Supervisor Hart told the News-Press that he has spoken with Deb and Warren Thomas, the organizers of CAMP.
He said he additionally responded to this complaint as well as the concern that shareholders of the La Cumbre Water District should have an opportunity to express their opinions.
“I am determined to work with stakeholders, and I am totally open to hearing from everyone,” Supervisor Hart told the News-Press. “I am trying to get reasonable people to work together. We are trying to preserve a maximum number of trees. Working together we can accomplish a great project.”

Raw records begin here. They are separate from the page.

(* ===== verification/FileRun.v ===== *)
(** * Any run of the file layer

    What holds however processes interleave opening, sharing, reading, writing
    and closing: who holds an object is what its counts say, and a pipe is a
    queue. *)
From stdpp Require Import strings.
From S2P Require Import Prelude Bytes Disk Cpio Gpt Pmm Sched SchedRun Fat File.
Open Scope Z_scope.

(** ** Pipes as queues *)
Record pipe_ok (p : pipe) : Prop := {
  po_buf : zlen (p_buf p) = PIPE_SIZE;
  po_head : 0 <= p_head p < PIPE_SIZE;
  po_tail : 0 <= p_tail p < PIPE_SIZE
}.

Lemma pipe_bytes_mod p : pipe_bytes p = (p_head p - p_tail p) mod PIPE_SIZE.
Proof.
  unfold pipe_bytes, uwrap, PIPE_SIZE. symmetry. change (2 ^ 32) with (4096 * 1048576).
  rewrite Z.rem_mul_r by lia. rewrite (Z.mul_comm 4096), Z_mod_plus_full. by rewrite Z.mod_mod.
Qed.

Lemma pipe_bytes_range p : 0 <= pipe_bytes p < PIPE_SIZE.
Proof. rewrite pipe_bytes_mod. by apply Z.mod_pos_bound. Qed.

(** What is in the pipe, oldest first. *)
Definition queue (p : pipe) : list Z :=
  (fun k => at_ (p_buf p) ((p_tail p + k) mod PIPE_SIZE)) <$> seqZ 0 (pipe_bytes p).

Lemma queue_length p : zlen (queue p) = pipe_bytes p.
Proof. pose proof (pipe_bytes_range p). unfold zlen, queue. rewrite length_fmap, length_seqZ. lia. Qed.

Lemma queue_take p :
  pipe_ok p -> 0 < pipe_bytes p ->
  let p' := with_tail ((p_tail p + 1) mod PIPE_SIZE) p in
  pipe_ok p' /\ queue p = at_ (p_buf p) (p_tail p) :: queue p'.
Proof.
  intros [Hb Hh Ht] Hn p'. assert (pipe_bytes p' = pipe_bytes p - 1) as E.
  { rewrite !pipe_bytes_mod in *. unfold p', PIPE_SIZE in *. cbn. zdm. }
  split; [split; cbn; [done|done|apply Z.mod_pos_bound; done]|].
  unfold queue. rewrite E. rewrite (seqZ_cons 0) by lia. cbn [fmap list_fmap]. f_equal.
  - f_equal. rewrite Z.add_0_r. by rewrite Z.mod_small.
  - replace (Z.succ 0) with (1 + 0) by lia. rewrite <- (fmap_add_seqZ 1 0 (Z.pred (pipe_bytes p))).
    replace (pipe_bytes p - 1) with (Z.pred (pipe_bytes p)) by lia.
    rewrite <- list_fmap_compose. apply list_fmap_ext. intros ? k _. cbn -[at_].
    rewrite Zplus_mod_idemp_l. by rewrite Z.add_assoc.
Qed.

Lemma queue_put p c :
  pipe_ok p -> pipe_bytes p <> PIPE_SIZE - 1 ->
  let p' := with_head ((p_head p + 1) mod PIPE_SIZE) (with_buf (splice (p_buf p) (p_head p) [c]) p) in
  pipe_ok p' /\ queue p' = queue p ++ [c].
Proof.
  intros [Hb Hh Ht] Hn p'. pose proof (pipe_bytes_range p) as Hr.
  assert (pipe_bytes p' = pipe_bytes p + 1) as E.
  { rewrite !pipe_bytes_mod in *. unfold p', PIPE_SIZE in *. cbn. zdm. }
  assert (zlen [c] = 1) as H1 by done.
  split; [split; cbn; [rewrite zlen_splice; lia|apply Z.mod_pos_bound; done|done]|].
  unfold queue. rewrite E. rewrite seqZ_app by lia. rewrite fmap_app. f_equal.
  - apply list_fmap_ext. intros i k Hk. apply lookup_seqZ in Hk as [-> Hi]. cbn -[at_].
    rewrite at_splice_out; [done|lia|by apply Z.mod_pos_bound|rewrite H1, Hb; lia|].
    rewrite H1. rewrite pipe_bytes_mod in *. unfold PIPE_SIZE in *. zdm.
  - rewrite (seqZ_cons (0 + pipe_bytes p)), seqZ_nil by lia. unfold p'. cbn -[at_]. f_equal.
    assert ((p_tail p + (0 + pipe_bytes p)) mod PIPE_SIZE = p_head p) as ->.
    { rewrite pipe_bytes_mod in *. unfold PIPE_SIZE in *. zdm. }
    rewrite at_splice_in by lia. rewrite Z.sub_diag. done.
Qed.

Lemma pipe_take_spec n : forall p l p',
  pipe_ok p -> pipe_take p n = (l, p') ->
  pipe_ok p' /\ queue p = l ++ queue p' /\ length l = Nat.min n (length (queue p))
  /\ p_readers p' = p_readers p /\ p_writers p' = p_writers p /\ p_used p' = p_used p.
Proof.
  induction n as [|n IH]; intros p l p' Hp E; cbn [pipe_take] in E; [by injection E as <- <-|].
  destruct (Z.ltb_spec 0 (pipe_bytes p)) as [Hn|Hn].
  - destruct (queue_take p Hp Hn) as [Hp1 Hq]. destruct (pipe_take _ n) as [l1 p1] eqn:E1.
    injection E as <- <-. destruct (IH _ _ _ Hp1 E1) as (? & Hq1 & Hl & ? & ? & ?).
    rewrite Hq, Hq1. split; [done|]. split; [done|]. rewrite Hq1 in Hl. cbn [length app] in *. split; [lia|done].
  - injection E as <- <-. pose proof (queue_length p) as Hl. pose proof (pipe_bytes_range p). unfold zlen in Hl.
    split; [done|]. split; [done|]. cbn [length]. split; [lia|done].
Qed.

Lemma pipe_put_spec buf : forall p n st n' p',
  pipe_ok p -> pipe_put p buf n = (st, n', p') ->
  pipe_ok p' /\ n <= n' <= n + zlen buf /\ queue p' = queue p ++ take (Z.to_nat (n' - n)) buf
  /\ (st = PAll -> n' = n + zlen buf) /\ (st = PFull -> n' < n + zlen buf /\ pipe_bytes p' = PIPE_SIZE - 1 /\ 0 < p_readers p)
  /\ (st = PNobody -> n' = n /\ p_readers p <= 0 /\ p' = p)
  /\ p_readers p' = p_readers p /\ p_writers p' = p_writers p /\ p_used p' = p_used p.
Proof.
  induction buf as [|c buf IH]; intros p n st n' p' Hp E; cbn [pipe_put] in E.
  - injection E as <- <- <-. rewrite zlen_nil, take_nil, app_nil_r. split; [done|]. repeat split; done || lia.
  - rewrite zlen_cons. pose proof (zlen_nonneg buf). destruct (Z.leb_spec (p_readers p) 0) as [Hr|Hr].
    + injection E as <- <- <-. rewrite Z.sub_diag, app_nil_r. split; [done|]. repeat split; done || lia.
    + destruct (Z.eqb_spec (pipe_bytes p) (PIPE_SIZE - 1)) as [Hf|Hf].
      * injection E as <- <- <-. rewrite Z.sub_diag, app_nil_r. split; [done|]. repeat split; done || lia.
      * destruct (queue_put p c Hp Hf) as [Hp1 Hq].
        destruct (IH _ _ _ _ _ Hp1 E) as (? & Hn & Hq1 & Ha & Hfull & Hno & ? & ? & ?).
        assert (Z.to_nat (n' - n) = S (Z.to_nat (n' - (n + 1)))) as -> by lia.
        rewrite Hq1, Hq, <- app_assoc. cbn [take app]. cbn in Hfull, Hno.
        split; [done|]. split; [lia|]. split; [done|]. split; [intros Hs; specialize (Ha Hs); lia|].
        split; [intros Hs; destruct (Hfull Hs) as (? & ? & ?); split; [lia|done]|].
        split; [|done]. intros Hs. destruct (Hno Hs) as (_ & ? & _). lia.
Qed.

(** ** Who holds what *)

(** How many of [fs] are [k] ends of pipe [j]. *)
Definition is_end (k : fkind) (j : nat) (f : file) : Prop := f_kind f = k /\ f_pipe f = Some j.
#[global] Instance is_end_dec k j f : Decision (is_end k j f).
Proof. unfold is_end. apply _. Defined.
Definition ends (k : fkind) (j : nat) (fs : list file) : Z := zlen (filter (is_end k j) fs).
Definition end_of (k : fkind) (j : nat) (f : file) : Z := if decide (is_end k j f) then 1 else 0.

Lemma ends_insert k j fs i f g :
  fs !! i = Some f -> ends k j (<[i := g]> fs) = ends k j fs - end_of k j f + end_of k j g.
Proof.
  intros Hi. unfold ends, end_of, zlen. rewrite insert_take_drop by (by eapply lookup_lt_Some).
  rewrite <- (take_drop_middle fs i f Hi) at 3. rewrite !filter_app, !filter_cons, !length_app.
  destruct (decide (is_end k j f)), (decide (is_end k j g)); cbn; lia.
Qed.
Lemma ends_nonneg k j fs : 0 <= ends k j fs.
Proof. unfold ends. apply zlen_nonneg. Qed.
Lemma ends_pos k j fs : 0 < ends k j fs <-> exists i f, fs !! i = Some f /\ is_end k j f.
Proof.
  unfold ends, zlen. split.
  - intros Hp. destruct (filter (is_end k j) fs) as [|f l] eqn:E; [cbn in Hp; lia|].
    assert (f ∈ filter (is_end k j) fs) as Hf by (rewrite E; by left).
    apply list_elem_of_filter in Hf as [Hf [i Hi]%list_elem_of_lookup]. eauto.
  - intros (i & f & Hi & Hf). assert (f ∈ filter (is_end k j) fs) as Hin.
    { apply list_elem_of_filter. split; [done|by eapply list_elem_of_lookup_2]. }
    destruct (filter (is_end k j) fs); [by apply not_elem_of_nil in Hin|cbn; lia].
Qed.

(** [held]: the object of every descriptor there is, in any process.  An
    object is free exactly when nobody holds it, and counts its holders; a
    pipe in use counts its open ends. *)
Definition holders (i : nat) (held : list nat) : Z := zlen (filter (fun x => x = i) held).

Record file_ok (con : option nat) (held : list nat) (i : nat) (f : file) : Prop := {
  fo_free : f_kind f = FILE_FREE -> holders i held = 0;
  fo_refs : f_kind f <> FILE_FREE -> f_refs f = holders i held /\ 0 < holders i held;
  fo_pipe : f_kind f = FILE_PIPE_R \/ f_kind f = FILE_PIPE_W -> exists j, f_pipe f = Some j /\ (j < NPIPE)%nat;
  fo_none : f_kind f <> FILE_FREE -> f_kind f <> FILE_PIPE_R -> f_kind f <> FILE_PIPE_W -> f_pipe f = None;
  fo_console : f_kind f = FILE_CONSOLE <-> con = Some i
}.
Record pipe_counts (fs : list file) (j : nat) (p : pipe) : Prop := {
  pc_ok : pipe_ok p;
  pc_used : p_used p = true ->
    p_readers p = ends FILE_PIPE_R j fs /\ p_writers p = ends FILE_PIPE_W j fs
    /\ 0 < ends FILE_PIPE_R j fs + ends FILE_PIPE_W j fs;
  pc_free : p_used p = false -> ends FILE_PIPE_R j fs = 0 /\ ends FILE_PIPE_W j fs = 0
}.

Record table_ok (held : list nat) (fs : list file) (ps : list pipe) (con : option nat) : Prop := {
  tb_len : length fs = NFILE; tb_plen : length ps = NPIPE;
  tb_held i : i ∈ held -> (i < NFILE)%nat;
  tb_con i : con = Some i -> (i < NFILE)%nat;
  tb_file i f : fs !! i = Some f -> file_ok con held i f;
  tb_pipe j p : ps !! j = Some p -> pipe_counts fs j p
}.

Ms. Indar told the News-Press that CAMP has heard the county is reducing the impact. “But we have not seen anything in writing. The only official document is still the negative declaration, and we are going with that until we hear a new number. We are having an impact, but we are withholding judgment until we actually see something.”
Supervisor Hart, who said he’s working closely with the Public Works staff including Deputy Director Chris Sneddon, told the News-Press that the initial number of trees — 63 — has been scaled back. He said the staff is working to modify the project.
But there is no public document yet in writing concerning an updated number of trees that will be affected.
“The MND was accurate for the degree of review and alignment at the time,” Supervisor Hart said. “It is a huge benefit to the community, enhances the preserve along the corridor and provides a critical Class I bike connection for the entire South Coast. We are trying to connect the South Coast from Isla Vista down through Santa Barbara. What we are doing is trying to create a network of physically separated bike paths, to encourage people to use bikes more and cars less for environmental reasons.”
But Ms. Cobb of CAMP told the News-Press, “We just don’t believe in cutting down mature beautiful trees that provide a shade canopy …We can’t even believe we have to discuss this again. We believe our next effort will be raising money through a gofundme to hire an attorney.”